» RECORDS FOR PROCESSING:

(** A run of [fetchPosts] whose list fetch delivers [data]. *)
Lemma trending_fetchPosts_run env data (w : World State) :
  payload (posts_response env) = Some data →
  let sortedPosts := JS.slice 0 20 (JS.sort byUpvotes data) in
  settles (length sortedPosts) (completion_order env) = true →
  ∃ out logs,
    enriched State (prompt_response env) sortedPosts out ∧
    forallb isConsole logs = true ∧
    fetchPosts env w
    = (Normal tt,
       mkWorld (mkState out false (selectedCategory (ui w)))
         (trace w ++ Fetch (host ++ "/api/posts")
            :: map (fun post => Fetch (prompt_url post)) sortedPosts ++ logs)).
Proof.
  intros Hdata sortedPosts Horder.
  destruct (enrichment_resolves (S:=State) sortedPosts (prompt_response env)
              (completion_order env) Horder) as (out & Hout & Henr).
  exists out.
  set (w1 := mkWorld (ui w) ((trace w ++ [Fetch (host ++ "/api/posts")])
               ++ map (fun post => Fetch (prompt_url post)) sortedPosts)).
  destruct (Hout w1) as (logs & Hrun & Hlogs).
  exists logs. repeat split; [apply Henr.. | done |].
  unfold fetchPosts, try_catch. rewrite (fetch_payload _ _ data) by done.
  fold sortedPosts. erewrite bind_Normal by apply trending_begin_run.
  fold w1. erewrite bind_Normal by exact Hrun.
  unfold bind, setPosts, setLoading, setState. simpl.
  by rewrite <- !app_assoc.
Qed.

(** A run of [fetchPosts] whose list fetch fails. *)
Lemma trending_fetchPosts_failed env (w : World State) :
  payload (posts_response env) = None →
  fetchPosts env w
  = (Normal tt,
     mkWorld (mkState (posts (ui w)) false (selectedCategory (ui w)))
       (trace w ++ [Fetch (host ++ "/api/posts"); ConsoleError "Error fetching data:"])).
Proof.
  intros Hdata. unfold fetchPosts, try_catch.
  edestruct (fetch_no_payload (S:=State) (host ++ "/api/posts") (posts_response env))
    as [e He]; [exact Hdata|].
  rewrite He.
  unfold bind, console_error, emit, setLoading, setState. simpl.
  by rewrite <- app_assoc.
Qed.

End TrendingRuns.

Section ProfileRuns.
Import ProfileScreen.

Lemma getUserId_stored env userId (w : World State) :
  storage env = Item userId →
  JS.falsy userId = false →
  getUserId env w = (Normal userId, w).
Proof.
  intros Hs Hid. unfold getUserId, try_catch, bind, getItem. rewrite Hs.
  by destruct userId.
Qed.

(** Without a stored identifier [getUserId] returns [null] after one line
    of console output. *)
Lemma getUserId_null env (w : World State) :
  storage env = Item None ∨ storage env = GetItemRejects →
  ∃ log, isConsole log = true ∧
    getUserId env w = (Normal None, mkWorld (ui w) (trace w ++ [log])).
Proof.
  intros [Hs | Hs]; unfold getUserId, try_catch, bind, getItem; rewrite Hs; simpl.
  - by exists (ConsoleLog "User not logged in").
  - by exists (ConsoleError "Error retrieving userId from AsyncStorage").
Qed.

Lemma profile_begin_run posts totalVotes (w : World State) :
  map_begin
    (fun totalVotes post =>
       let totalVotes :=
         JS.add totalVotes
           (JS.add (JS.ofZ (UpvoteCount post)) (JS.ofZ (DownvoteCount post))) in
       bind (console_log "Total votes: ") (fun _ =>
       bind (emit (Fetch (prompt_url post))) (fun _ => ret totalVotes)))
    totalVotes posts w
  = (Normal (accumulate totalVotes posts),
     mkWorld (ui w) (trace w ++ flat_map begin_events posts)).
Proof.
  revert totalVotes w. induction posts as [|post posts IH]; intros totalVotes w; simpl.
  - rewrite app_nil_r. by destruct w.
  - unfold bind at 1. simpl. rewrite IH. simpl. by rewrite <- !app_assoc.
Qed.

(** A run of [fetchPosts] with a stored identifier whose list fetch
    delivers [data_posts]. *)
Lemma profile_fetchPosts_run env userId data_posts (w : World State) :
  storage env = Item userId →
  JS.falsy userId = false →
  payload (posts_response env) = Some data_posts →
  settles (length data_posts) (completion_order env) = true →
  ∃ out logs,
    enriched State (prompt_response env) data_posts out ∧
    forallb isConsole logs = true ∧
    fetchPosts env w
    = (Normal tt,
       mkWorld (mkState out false (error (ui w)) (username (ui w))
                  (userLoading (ui w)) (accumulate (JS.ofZ 0) data_posts))
         (trace w ++ Fetch (host ++ "/api/user/" ++ JS.template userId ++ "/posts")
            :: flat_map begin_events data_posts ++ logs)).
Proof.
  intros Hs Hid Hdata Horder.
  destruct (enrichment_resolves (S:=State) data_posts (prompt_response env)
              (completion_order env) Horder) as (out & Hout & Henr).
  exists out.
  set (url := (host ++ "/api/user/" ++ JS.template userId ++ "/posts")%string).
  set (st1 := mkState (posts (ui w)) true (error (ui w)) (username (ui w))
                (userLoading (ui w)) (controversyScore (ui w))).
  set (w1 := mkWorld st1 ((trace w ++ [Fetch url]) ++ flat_map begin_events data_posts)).
  destruct (Hout w1) as (logs & Hrun & Hlogs).
  exists logs. repeat split; [apply Henr.. | done |].
  unfold fetchPosts. unfold bind at 1. simpl.
  unfold try_finally, try_catch.
  erewrite bind_Normal by (by apply getUserId_stored).
  rewrite Hid.
  rewrite (fetch_payload _ _ data_posts) by done.
  erewrite bind_Normal by apply profile_begin_run.
  fold url. simpl ui. simpl trace. fold st1. fold w1.
  erewrite bind_Normal by exact Hrun.
  unfold bind, setPosts, setControversyScore, setIsLoading, setState. simpl.
  by rewrite <- !app_assoc.
Qed.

» DIRECTIONS: The full listing must be retyped exactly as it stands.

» SOLUTION:
(** A run of [fetchPosts] whose list fetch delivers [data]. *)
Lemma trending_fetchPosts_run env data (w : World State) :
  payload (posts_response env) = Some data →
  let sortedPosts := JS.slice 0 20 (JS.sort byUpvotes data) in
  settles (length sortedPosts) (completion_order env) = true →
  ∃ out logs,
    enriched State (prompt_response env) sortedPosts out ∧
    forallb isConsole logs = true ∧
    fetchPosts env w
    = (Normal tt,
       mkWorld (mkState out false (selectedCategory (ui w)))
         (trace w ++ Fetch (host ++ "/api/posts")
            :: map (fun post => Fetch (prompt_url post)) sortedPosts ++ logs)).
Proof.
  intros Hdata sortedPosts Horder.
  destruct (enrichment_resolves (S:=State) sortedPosts (prompt_response env)
              (completion_order env) Horder) as (out & Hout & Henr).
  exists out.
  set (w1 := mkWorld (ui w) ((trace w ++ [Fetch (host ++ "/api/posts")])
               ++ map (fun post => Fetch (prompt_url post)) sortedPosts)).
  destruct (Hout w1) as (logs & Hrun & Hlogs).
  exists logs. repeat split; [apply Henr.. | done |].
  unfold fetchPosts, try_catch. rewrite (fetch_payload _ _ data) by done.
  fold sortedPosts. erewrite bind_Normal by apply trending_begin_run.
  fold w1. erewrite bind_Normal by exact Hrun.
  unfold bind, setPosts, setLoading, setState. simpl.
  by rewrite <- !app_assoc.
Qed.

(** A run of [fetchPosts] whose list fetch fails. *)
Lemma trending_fetchPosts_failed env (w : World State) :
  payload (posts_response env) = None →
  fetchPosts env w
  = (Normal tt,
     mkWorld (mkState (posts (ui w)) false (selectedCategory (ui w)))
       (trace w ++ [Fetch (host ++ "/api/posts"); ConsoleError "Error fetching data:"])).
Proof.
  intros Hdata. unfold fetchPosts, try_catch.
  edestruct (fetch_no_payload (S:=State) (host ++ "/api/posts") (posts_response env))
    as [e He]; [exact Hdata|].
  rewrite He.
  unfold bind, console_error, emit, setLoading, setState. simpl.
  by rewrite <- app_assoc.
Qed.

End TrendingRuns.

Section ProfileRuns.
Import ProfileScreen.

Lemma getUserId_stored env userId (w : World State) :
  storage env = Item userId →
  JS.falsy userId = false →
  getUserId env w = (Normal userId, w).
Proof.
  intros Hs Hid. unfold getUserId, try_catch, bind, getItem. rewrite Hs.
  by destruct userId.
Qed.

(** Without a stored identifier [getUserId] returns [null] after one line
    of console output. *)
Lemma getUserId_null env (w : World State) :
  storage env = Item None ∨ storage env = GetItemRejects →
  ∃ log, isConsole log = true ∧
    getUserId env w = (Normal None, mkWorld (ui w) (trace w ++ [log])).
Proof.
  intros [Hs | Hs]; unfold getUserId, try_catch, bind, getItem; rewrite Hs; simpl.
  - by exists (ConsoleLog "User not logged in").
  - by exists (ConsoleError "Error retrieving userId from AsyncStorage").
Qed.

Lemma profile_begin_run posts totalVotes (w : World State) :
  map_begin
    (fun totalVotes post =>
       let totalVotes :=
         JS.add totalVotes
           (JS.add (JS.ofZ (UpvoteCount post)) (JS.ofZ (DownvoteCount post))) in
       bind (console_log "Total votes: ") (fun _ =>
       bind (emit (Fetch (prompt_url post))) (fun _ => ret totalVotes)))
    totalVotes posts w
  = (Normal (accumulate totalVotes posts),
     mkWorld (ui w) (trace w ++ flat_map begin_events posts)).
Proof.
  revert totalVotes w. induction posts as [|post posts IH]; intros totalVotes w; simpl.
  - rewrite app_nil_r. by destruct w.
  - unfold bind at 1. simpl. rewrite IH. simpl. by rewrite <- !app_assoc.
Qed.

(** A run of [fetchPosts] with a stored identifier whose list fetch
    delivers [data_posts]. *)
Lemma profile_fetchPosts_run env userId data_posts (w : World State) :
  storage env = Item userId →
  JS.falsy userId = false →
  payload (posts_response env) = Some data_posts →
  settles (length data_posts) (completion_order env) = true →
  ∃ out logs,
    enriched State (prompt_response env) data_posts out ∧
    forallb isConsole logs = true ∧
    fetchPosts env w
    = (Normal tt,
       mkWorld (mkState out false (error (ui w)) (username (ui w))
                  (userLoading (ui w)) (accumulate (JS.ofZ 0) data_posts))
         (trace w ++ Fetch (host ++ "/api/user/" ++ JS.template userId ++ "/posts")
            :: flat_map begin_events data_posts ++ logs)).
Proof.
  intros Hs Hid Hdata Horder.
  destruct (enrichment_resolves (S:=State) data_posts (prompt_response env)
              (completion_order env) Horder) as (out & Hout & Henr).
  exists out.
  set (url := (host ++ "/api/user/" ++ JS.template userId ++ "/posts")%string).
  set (st1 := mkState (posts (ui w)) true (error (ui w)) (username (ui w))
                (userLoading (ui w)) (controversyScore (ui w))).
  set (w1 := mkWorld st1 ((trace w ++ [Fetch url]) ++ flat_map begin_events data_posts)).
  destruct (Hout w1) as (logs & Hrun & Hlogs).
  exists logs. repeat split; [apply Henr.. | done |].
  unfold fetchPosts. unfold bind at 1. simpl.
  unfold try_finally, try_catch.
  erewrite bind_Normal by (by apply getUserId_stored).
  rewrite Hid.
  rewrite (fetch_payload _ _ data_posts) by done.
  erewrite bind_Normal by apply profile_begin_run.
  fold url. simpl ui. simpl trace. fold st1. fold w1.
  erewrite bind_Normal by exact Hrun.
  unfold bind, setPosts, setControversyScore, setIsLoading, setState. simpl.
  by rewrite <- !app_assoc.
Qed.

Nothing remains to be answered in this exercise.